All Quiet on the Home Front by Gregory Campeau

April 24th, 2008 · No Comments

March marked two chilling milestones in the Iraq war: the fifth anniversary of our invasion and the death of our 4,000th American soldier.
However, there was little talk of either of these events on the home front. There were no moments of silence, no lowering of flags, no tears shed for our dead—certainly not at Amherst College, at least. Nonetheless, pained mothers and fathers were indeed reminded of their fallen sons and daughters. And, through their despair, they no doubt found themselves wondering why their fellow Americans were not reminded of the same loss, why the rest of us seem so ignorant of the heart-wrenching realities of this war.
Yet a closer inspection of the American psyche shows that what plagues us is not so much conscious ignorance as sheer oblivion. While our young soldiers fight day and night in Iraq, dodging enemy fire and trying to evade hidden Improvised Explosive Devices (IEDs), back on the home front we are preoccupied with college basketball finals and our ridiculous reality shows. Having little interaction with the war beyond a few short seconds of Iraq footage on cable news as we swiftly flip through the channels, we have the unsettling power to turn on and off the bloodshed with the press of a remote. And with approximately one half of one percent of the American population directly engaged in the fighting, it perhaps seems only natural that the other 99.95 percent of Americans would be so detached from the battlefield 6,000 miles away.
Colonel Andrew Bacevich, a professor of international relations and military history at Boston University, had much to say on this subject during the College’s recent Spring Colloquium titled “Reinstating the Draft.” Bacevich has written on the “great divorce” of the citizenry from the military, most prominently in his acclaimed book, The New American Militarism. But during the Colloquium—also featuring General Wesley Clark, the erstwhile Democratic presidential hopeful—Bacevich reiterated the grave dangers that such a disconnect is liable to bring about. When the populace lacks an adequate degree of military literacy, as it does today, it is unable to make educated decisions about the use of its military. That is, knowing little about the technicalities of warfare and the realities and capabilities of our armed forces, we are forced to accept the military decisions of our leaders with little question. As a result, Bacevich argues, we find ourselves mired in military and foreign policy blunders like Iraq, having been led blindly into a hopeless engagement—now the second longest and second costliest war in our nation’s history, as Nobel Laureate and College Trustee Joseph Stiglitz ’64 noted during the Colloquium.
Bacevich’s proposition may seem absurd at first. That we could have prevented the Iraq war seems to us now, five years into the fighting, utterly silly. But the fact is that his diagnosis of our country’s military illiteracy holds a lot of weight, especially in any survey of the student bodies of elite Northeastern liberal arts colleges. As students, we are given very little opportunity to learn in depth about war and military policy. Instead, we either ignore war’s existence or tend to think of it as some great, mysterious creature that we must harpoon and destroy.

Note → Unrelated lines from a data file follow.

Lemma weight_for_nonneg relation e : 0 <= weight_for relation e.
Proof.
  unfold weight_for. case_bool_decide; [|discriminate].
  destruct (jm_get _ _) as [w|] eqn:E; [|discriminate].
  apply weights_positive in E. by apply Qlt_le_weak.
Qed.

Lemma total_weight_nonneg relation l : 0 <= total_weight relation l.
Proof.
  induction l as [|e l IH]; simpl; [discriminate|].
  pose proof (weight_for_nonneg relation e). lra.
Qed.

Lemma total_weight_app relation l k :
  total_weight relation (l ++ k) == total_weight relation l + total_weight relation k.
Proof. induction l as [|e l IH]; simpl; [ring|]. rewrite IH. ring. Qed.

Lemma total_weight_perm relation l k :
  l ≡ₚ k → total_weight relation l == total_weight relation k.
Proof.
  induction 1 as [|e l k _ IH|e e' l|l k m _ IH1 _ IH2]; simpl.
  - reflexivity.
  - by rewrite IH.
  - ring.
  - by rewrite IH1.
Qed.

(** One iteration adds the item's weights. *)
Lemma add_evidence_Ok acc e :
  (weighable e ∧ ∃ acc', add_evidence acc e = Ok acc' ∧
     acc'.1 == acc.1 + weight_for "supports" e ∧
     acc'.2 == acc.2 + weight_for "challenges" e) ∨
  (¬ weighable e ∧ ∃ err, add_evidence acc e = Throw err).
Proof.
  unfold add_evidence, weighable, weight_for, is_evidence_relation, evidenceWeight.
  destruct (decide (co_relation e = "supports")) as [Hs|Hs].
  - rewrite !Hs, !bool_decide_eq_true_2, !(bool_decide_eq_false_2 ("supports" = "challenges"))
      by done.
    destruct (jm_get _ _) as [w|]; [left|right]; simpl.
    + split; [by eexists|]. eexists. split; [done|]. simpl. split; [done|ring].
    + split; [|by eexists]. intros [? ?]; [|done]. done.
  - rewrite !(bool_decide_eq_false_2 (co_relation e = "supports")) by done.
    case_bool_decide as Hc.
    + destruct (jm_get _ _) as [w|]; [left|right]; simpl.
      * split; [by eexists|]. eexists. split; [done|]. simpl. split; [ring|done].
      * split; [|by eexists]. intros [? ?]; [|done]. done.
    + left. split; [done|]. eexists. split; [done|]. split; ring.
Qed.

We need to take steps toward reorienting ourselves as a citizenry—our generation, particularly—with the military, its members and its inner workings. One suggestion that came out of the Colloquium, its most vocal supporter being General Clark, was that ROTC be brought back to campus. Certainly that step would have some effect, but I imagine it would be to bring back to campus the “blood on your hands” folks permanently. No, Bacevich’s proposition does not require that we involve ourselves in the military, only that we think more critically and more deeply before allowing the initiation of wars and before accepting bad foreign policy strategies by acquiring a greater knowledge of military affairs. After all, the military ultimately answers to the leaders we elect, and if we delegate to those politicians a monopoly on war decision-making, we in essence surrender our oversight as citizens.
If not through ROTC, then how might Amherst instill in its students such knowledge? The Colloquium itself was a laudable first step in bringing these issues to the fore. But academic courses in war, its effects and its mechanics are even more critical than an intense weekend-long discussion. Courses like Professor Tiersky’s Seminar on War and Peace and Professors Levin and Machala’s Case Studies in American Foreign Policy—both offered next semester—are steps in the right direction. I would urge the faculty and the administration to continue to make such courses available to students, and to widen yet further the scope of military-related education at Amherst.
More than 4,000 of our countrymen are dead and tens of thousands more are wounded. It is estimated that hundreds of thousands of Iraqis have been killed in the process. We failed to end the bloodshed in 2004, we failed to end it in 2006 and we might just fail to end it in 2008. These figures rise every single day that we don’t act; the death won’t end until the American people endeavor to reassert their control over this nation and our military at the polls in November. But it ought not be done in a fit of anti-conservatism or anti-Bushism. We must stop blaming our leaders for this war and remember whose ballots installed, and reinstalled, these leaders.
In November, perhaps the winds of change will indeed blow through Washington. But ours is a long-term infection, one to which the only antidote is knowledge, wisdom and education. If Amherst College is to fulfill its mission, it will have to answer the call to provide us with the right knowledge in these truly dark days.